The pain exploded through his neck and down his arm, but it wasn’t enough to stop him from turning on his former mentor. He caught the pipe on Sebastian’s second attempt and ripped the weapon from the man’s hand. Immediately returning the attack. The end of the pipe connected with Sebastian’s face, and the son of a bitch hit the floor. “Go back into hiding, Sebastian. That’s the only way you’re going to get out of this alive.”
He tossed the pipe to one side, jogging for the exit. The trail of blood took a right turn. Headed straight for the nearest door. “Good girl, Max.”
Carson shoved through the barrier and out in the New Mexico sunrise. Cold air burned down his throat as he sighted the German shepherd struggling to get her human across the salvage yard gravel. His heart double-timed as he picked up the pace. “Ivy.”
Max released her hold on Ivy, pouncing on all four paws.

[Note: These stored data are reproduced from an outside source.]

(* ===== verification/FsAlloc.v ===== *)
(** * The block allocator

    [balloc] and [bfree] of [fs.c]: the free bit map, one bit per block.  A block
    that [balloc] returns was free, is zeroed, and is not free any more; no other
    block changes. *)
From stdpp Require Import gmap.
From S2P Require Import Prelude Bytes Bio BioSpec Log Blocks Fs.
Local Open Scope nat_scope.

(** ** Bits *)

Lemma testbit_mask k j : Z.testbit (Z.shiftl 1 (Z.of_nat k)) (Z.of_nat j) = bool_decide (j = k).
Proof.
  rewrite Z.shiftl_spec by lia. case_bool_decide as H; [subst; by rewrite Z.sub_diag|].
  destruct (Z.of_nat j - Z.of_nat k)%Z eqn:E; [lia|done|done].
Qed.

Lemma mask_bit x k : (Z.land x (Z.shiftl 1 (Z.of_nat k)) =? 0)%Z = negb (Z.testbit x (Z.of_nat k)).
Proof.
  destruct (Z.testbit x (Z.of_nat k)) eqn:E; simpl.
  - apply Z.eqb_neq. intros H0. assert (H1 : Z.testbit (Z.land x (Z.shiftl 1 (Z.of_nat k))) (Z.of_nat k) = true).
    { by rewrite Z.land_spec, testbit_mask, E, bool_decide_true. }
    rewrite H0, Z.bits_0 in H1. done.
  - apply Z.eqb_eq. apply Z.bits_inj'. intros j Hj. rewrite Z.land_spec, Z.bits_0.
    rewrite <- (Z2Nat.id j) by done. rewrite testbit_mask. case_bool_decide as Hk; [by rewrite Hk, E|apply andb_false_r].
Qed.

(** Is the bit set? *)
Definition bit_set (d : block) (bi : nat) : bool := Z.testbit (bit_byte d bi) (Z.of_nat (bi mod 8)).

Lemma bit_clear_set d bi : bit_clear d bi = negb (bit_set d bi).
Proof. apply mask_bit. Qed.

Lemma mark_bit_set d bi bj :
  bi / 8 < length d -> bit_set (mark_bit d bi) bj = bool_decide (bi = bj) || bit_set d bj.
Proof.
  intros Hl. unfold bit_set, mark_bit, bit_byte at 1. destruct (decide (bi / 8 = bj / 8)) as [E|E].
  - rewrite <- E, list_lookup_insert_eq, default_Some, Z.lor_spec by done. unfold bit_mask. rewrite testbit_mask.
    unfold bit_byte. rewrite E, orb_comm. f_equal. apply bool_decide_ext. lia.
  - rewrite list_lookup_insert_ne by done. rewrite bool_decide_false by (intros ->; done). done.
Qed.

Lemma clear_bit_set d bi bj :
  bi / 8 < length d -> bit_set (clear_bit d bi) bj = negb (bool_decide (bi = bj)) && bit_set d bj.
Proof.
  intros Hl. unfold bit_set, clear_bit, bit_byte at 1. destruct (decide (bi / 8 = bj / 8)) as [E|E].
  - rewrite <- E, list_lookup_insert_eq, default_Some by done. unfold u8.
    rewrite Z.mod_pow2_bits_low by lia. rewrite Z.land_spec, Z.lnot_spec by lia. unfold bit_mask. rewrite testbit_mask.
    unfold bit_byte. rewrite E, andb_comm. do 2 f_equal. apply bool_decide_ext. lia.
  - rewrite list_lookup_insert_ne by done. rewrite bool_decide_false by (intros ->; done). done.
Qed.

(** The scan of [balloc] finds the first clear bit. *)
Lemma first_clear_Some d b size bi fuel r :
  first_clear d b size bi fuel = Some r ->
  bi <= r /\ (Z.of_nat r < BPB)%Z /\ (b + Z.of_nat r < size)%Z /\ bit_set d r = false /\
  forall k, bi <= k < r -> bit_set d k = true.
Proof.
  revert bi. induction fuel as [|fuel IH]; intros bi; simpl; [done|].
  destruct (Z.of_nat bi <? BPB)%Z eqn:E1, (b + Z.of_nat bi <? size)%Z eqn:E2; simpl; try done.
  rewrite bit_clear_set. destruct (bit_set d bi) eqn:E; simpl.
  - intros (H1 & H2 & H3 & H4 & H5)%IH. split; [lia|]. do 3 (split; [done|]). intros k Hk.
    destruct (decide (k = bi)) as [->|]; [done|]. apply H5. lia.
  - intros [= <-]. do 2 (split; [lia|]). split; [lia|]. split; [done|]. lia.
Qed.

He skidded to a stop, kicking up gravel as he hauled Ivy’s upper body away from the ground. Her head fell back. Swelling blocked out one of her eyes, bruises already starting across her jaw. But it was the blood that nearly stopped his heart.
Cuts covered her arms, legs and torso. Dozens of them. Something dangerous and more familiar than he wanted to admit clawed through him, and if Ivy weren’t in a position of bleeding out in his arms, he would go back into that warehouse. He would make Sebastian pay for what he’d done.
But he didn’t have time. Ivy didn’t have time. Carson threaded his arms behind her shoulders and knees and shoved to stand. Max followed on his heels, her attention fixed on the woman in his grasp. “I’ve got you, partner. I’ve got you.”